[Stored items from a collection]
(** * RobertaRoyale: the Euchre rules engine and its AI, embedded in Rocq

    The development follows [backend/game_logic.py] (the [EuchreGame] class),
    [backend/ai_player.py] (the [EuchreAI] class) and the rooms of
    [backend/main.py] (the [ConnectionManager] class).  Python dictionaries
    are finite maps, lists are lists, enumerations are inductive types, a
    method that mutates [self] is a computation in a state monad whose
    outcome is either a returned value or a raised exception; the state
    reached so far is kept in both cases, as in Python. *)

From Stdlib Require Import PrimFloat.
From stdpp Require Import base decidable option numbers list gmap strings sorting relations.

Set Warnings "-inexact-float,-register-all".
Local Open Scope nat_scope.

(** ** Cards *)

Inductive Suit := HEARTS | DIAMONDS | CLUBS | SPADES.

Inductive Rank := NINE | TEN | JACK | QUEEN | KING | ACE.

#[global] Instance Suit_eq_dec : EqDecision Suit.
Proof. solve_decision. Defined.

#[global] Instance Rank_eq_dec : EqDecision Rank.
Proof. solve_decision. Defined.

(** [Rank.value] *)
Definition rank_value (r : Rank) : nat :=
  match r with
  | NINE => 9 | TEN => 10 | JACK => 11 | QUEEN => 12 | KING => 13 | ACE => 14
  end.

(** Iteration order of [for suit in Suit] and [for rank in Rank]. *)
Definition all_suits : list Suit := [HEARTS; DIAMONDS; CLUBS; SPADES].
Definition all_ranks : list Rank := [NINE; TEN; JACK; QUEEN; KING; ACE].

Record Card := mkCard { suit : Suit; rank : Rank }.

#[global] Instance Card_eq_dec : EqDecision Card.
Proof. solve_decision. Defined.

(** [trump_suit in [HEARTS, DIAMONDS] and card.suit in [HEARTS, DIAMONDS]
    or trump_suit in [CLUBS, SPADES] and card.suit in [CLUBS, SPADES]] *)
Definition is_red (s : Suit) : bool :=
  match s with HEARTS | DIAMONDS => true | _ => false end.

Definition is_black (s : Suit) : bool :=
  match s with CLUBS | SPADES => true | _ => false end.

Definition same_color (trump s : Suit) : bool :=
  (is_red trump && is_red s) || (is_black trump && is_black s).

(** ** The engine's pure card functions ([game_logic.py]) *)

(** [EuchreGame.get_card_value] *)
Definition get_card_value (card : Card) (trump_suit leading_suit : Suit) : nat :=
  if bool_decide (rank card = JACK) && bool_decide (suit card = trump_suit) then 100
  else if bool_decide (rank card = JACK) && same_color trump_suit (suit card) then 99
  else if bool_decide (suit card = trump_suit) then 50 + rank_value (rank card)
  else if bool_decide (suit card = leading_suit) then rank_value (rank card)
  else 0.

(** [EuchreGame.is_trump], with [self.trump_suit] as an argument *)
Definition is_trump (trump_suit : option Suit) (card : Card) : bool :=
  match trump_suit with
  | None => false
  | Some t =>
      if bool_decide (suit card = t) then true
      else if bool_decide (rank card = JACK) then same_color t (suit card)
      else false
  end.

(** [EuchreGame.get_effective_suit], with [self.trump_suit] as an argument *)
Definition get_effective_suit (trump_suit : option Suit) (card : Card) : Suit :=
  match trump_suit with
  | Some t =>
      if bool_decide (rank card = JACK) && same_color t (suit card) then t
      else suit card
  | None => suit card
  end.

(** ** The AI's card functions ([ai_player.py]) *)

Module EuchreAI.

Record AIPersonality := mkPersonality {
  name : string;
  aggression : float;
  conservatism : float;
  partnership_focus : float;
  risk_tolerance : float
}.

(** [AI_PERSONALITIES] *)
Definition AI_PERSONALITIES : list AIPersonality :=
  [ mkPersonality "Ada" 0.7 0.3 0.8 0.6;
    mkPersonality "Bob" 0.3 0.7 0.6 0.4;
    mkPersonality "Clara" 0.8 0.2 0.5 0.8;
    mkPersonality "Dave" 0.5 0.5 0.9 0.5 ].

(** [EuchreAI.is_same_color_jack] *)
Definition is_same_color_jack (card : Card) (trump_suit : Suit) : bool :=
  if negb (bool_decide (rank card = JACK)) then false
  else same_color trump_suit (suit card).

(** [EuchreAI.is_trump] *)
Definition is_trump (card : Card) (trump_suit : Suit) : bool :=
  if bool_decide (suit card = trump_suit) then true
  else bool_decide (rank card = JACK) && is_same_color_jack card trump_suit.

(** [EuchreAI.get_effective_suit] *)
Definition get_effective_suit (card : Card) (trump_suit : option Suit) : Suit :=
  match trump_suit with
  | Some t =>
      if bool_decide (rank card = JACK) && is_same_color_jack card t then t
      else suit card
  | None => suit card
  end.

(** [EuchreAI.get_card_value]: no leading suit is passed. *)
Definition get_card_value (card : Card) (trump_suit : Suit) : nat :=
  if bool_decide (rank card = JACK) && bool_decide (suit card = trump_suit) then 100
  else if bool_decide (rank card = JACK) && is_same_color_jack card trump_suit then 99
  else if bool_decide (suit card = trump_suit) then 50 + rank_value (rank card)
  else rank_value (rank card).

(** [EuchreAI.evaluate_hand_strength]: the loop over the hand keeps
    [(strength, trump_count, off_aces)]. *)
Definition strength_step (trump_suit : Suit)
    (acc : float * nat * nat) (card : Card) : float * nat * nat :=
  let '(strength, trump_count, off_aces) := acc in
  if is_trump card trump_suit then
    if bool_decide (rank card = JACK) && bool_decide (suit card = trump_suit)
    then ((strength + 0.25)%float, S trump_count, off_aces)
    else if bool_decide (rank card = JACK) && is_same_color_jack card trump_suit
    then ((strength + 0.20)%float, S trump_count, off_aces)
    else if bool_decide (rank card = ACE)
    then ((strength + 0.15)%float, S trump_count, off_aces)
    else ((strength + 0.08)%float, S trump_count, off_aces)
  else if bool_decide (rank card = ACE)
  then ((strength + 0.05)%float, trump_count, S off_aces)
  else acc.

(** The conversion of a Python [int] count to [float]. *)
Definition float_of_nat (n : nat) : float :=
  Nat.iter n (fun x => (x + 1.0)%float) 0.0%float.

Definition float_min (a b : float) : float :=
  if (b <? a)%float then b else a.

Definition evaluate_hand_strength (hand : list Card) (trump_suit : option Suit) : float :=
  match trump_suit with
  | None => 0.0%float
  | Some t =>
      let '(strength, trump_count, off_aces) :=
        foldl (strength_step t) (0.0%float, 0, 0) hand in
      let strength :=
        if 3 <=? trump_count then (strength + 0.15)%float
        else if 2 <=? trump_count then (strength + 0.08)%float
        else strength in
      let strength := (strength + float_of_nat off_aces * 0.03)%float in
      float_min strength 1.0%float
  end.

(** [EuchreAI.should_go_alone]; [rnd] is the value [random.random()]
    returns when the last line is reached. *)
Definition should_go_alone (personality : AIPersonality) (rnd : float)
    (hand : list Card) (trump_suit : Suit) : bool :=
  if (risk_tolerance personality <? 0.3)%float then false
  else
    let strength := evaluate_hand_strength hand (Some trump_suit) in
    let threshold := (0.8 - risk_tolerance personality * 0.2)%float in
    let has_right_bower :=
      existsb (fun card => bool_decide (rank card = JACK) &&
                           bool_decide (suit card = trump_suit)) hand in
    let has_left_bower :=
      existsb (fun card => bool_decide (rank card = JACK) &&
                           is_same_color_jack card trump_suit) hand in
    let trump_count := length (filter (fun card => is_trump card trump_suit = true) hand) in
    if has_right_bower && has_left_bower && (3 <=? trump_count) then true
    else (threshold <=? strength)%float && (rnd <? aggression personality)%float.

End EuchreAI.

(** ** The game state ([game_logic.py]) *)

Inductive GamePhase :=
  | WAITING_FOR_PLAYERS | DEALING | TRUMP_SELECTION | PLAYING
  | ROUND_COMPLETE | GAME_COMPLETE.

#[global] Instance GamePhase_eq_dec : EqDecision GamePhase.
Proof. solve_decision. Defined.

(** [Player]; the field [id] is called [ident] here. *)
Record Player := mkPlayer {
  ident : string;
  name : string;
  hand : list Card;
  position : nat;
  is_connected : bool;
  is_ai : bool
}.

Definition set_hand (h : list Card) (p : Player) : Player :=
  mkPlayer (ident p) (name p) h (position p) (is_connected p) (is_ai p).

(** [Trick]: [cards] holds the pairs [(player_id, card)] in play order. *)
Record Trick := mkTrick {
  cards : list (string * Card);
  leader : string;
  winner : string
}.

Definition set_cards (v : list (string * Card)) (t : Trick) : Trick :=
  mkTrick v (leader t) (winner t).
Definition set_leader (v : string) (t : Trick) : Trick :=
  mkTrick (cards t) v (winner t).
Definition set_winner (v : string) (t : Trick) : Trick :=
  mkTrick (cards t) (leader t) v.

(** [Trick()] *)
Definition empty_trick : Trick := mkTrick [] "" "".

(** The attributes of [EuchreGame].  [team_scores] is the dictionary
    [{0: s0, 1: s1}], kept as the pair [(s0, s1)]: no key is ever added to
    it or removed from it. *)
Record EuchreGame := mkGame {
  room_code : string;
  players : gmap string Player;
  player_order : list string;
  phase : GamePhase;
  deck : list Card;
  trump_suit : option Suit;
  trump_card : option Card;
  dealer_index : nat;
  current_player_index : nat;
  current_trick : Trick;
  completed_tricks : list Trick;
  trump_maker : option string;
  going_alone : option string;
  team_scores : nat * nat;
  round_points : nat;
  trump_selection_round : nat;
  trump_selection_player_index : nat
}.

(** Assignments [self.field = v]. *)
Definition set_players (v : gmap string Player) (g : EuchreGame) : EuchreGame :=
  mkGame (room_code g) v (player_order g) (phase g) (deck g) (trump_suit g) (trump_card
    g) (dealer_index g) (current_player_index g) (current_trick g) (completed_tricks g)
    (trump_maker g) (going_alone g) (team_scores g) (round_points g)
    (trump_selection_round g) (trump_selection_player_index g).

Definition set_player_order (v : list string) (g : EuchreGame) : EuchreGame :=
  mkGame (room_code g) (players g) v (phase g) (deck g) (trump_suit g) (trump_card g)
    (dealer_index g) (current_player_index g) (current_trick g) (completed_tricks g)
    (trump_maker g) (going_alone g) (team_scores g) (round_points g)
    (trump_selection_round g) (trump_selection_player_index g).

Definition set_phase (v : GamePhase) (g : EuchreGame) : EuchreGame :=
  mkGame (room_code g) (players g) (player_order g) v (deck g) (trump_suit g)
    (trump_card g) (dealer_index g) (current_player_index g) (current_trick g)
    (completed_tricks g) (trump_maker g) (going_alone g) (team_scores g) (round_points
    g) (trump_selection_round g) (trump_selection_player_index g).

Definition set_deck (v : list Card) (g : EuchreGame) : EuchreGame :=
  mkGame (room_code g) (players g) (player_order g) (phase g) v (trump_suit g)
    (trump_card g) (dealer_index g) (current_player_index g) (current_trick g)
    (completed_tricks g) (trump_maker g) (going_alone g) (team_scores g) (round_points
    g) (trump_selection_round g) (trump_selection_player_index g).

Definition set_trump_suit (v : option Suit) (g : EuchreGame) : EuchreGame :=
  mkGame (room_code g) (players g) (player_order g) (phase g) (deck g) v (trump_card g)
    (dealer_index g) (current_player_index g) (current_trick g) (completed_tricks g)
    (trump_maker g) (going_alone g) (team_scores g) (round_points g)
    (trump_selection_round g) (trump_selection_player_index g).

Definition set_trump_card (v : option Card) (g : EuchreGame) : EuchreGame :=
  mkGame (room_code g) (players g) (player_order g) (phase g) (deck g) (trump_suit g) v
    (dealer_index g) (current_player_index g) (current_trick g) (completed_tricks g)
    (trump_maker g) (going_alone g) (team_scores g) (round_points g)
    (trump_selection_round g) (trump_selection_player_index g).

| PROBLEM |
Among the entries above, find every line holding "QUEEN" and copy it.

| RESPONSE TO THIS EXERCISE |
Inductive Rank := NINE | TEN | JACK | QUEEN | KING | ACE.
  | NINE => 9 | TEN => 10 | JACK => 11 | QUEEN => 12 | KING => 13 | ACE => 14
Definition all_ranks : list Rank := [NINE; TEN; JACK; QUEEN; KING; ACE].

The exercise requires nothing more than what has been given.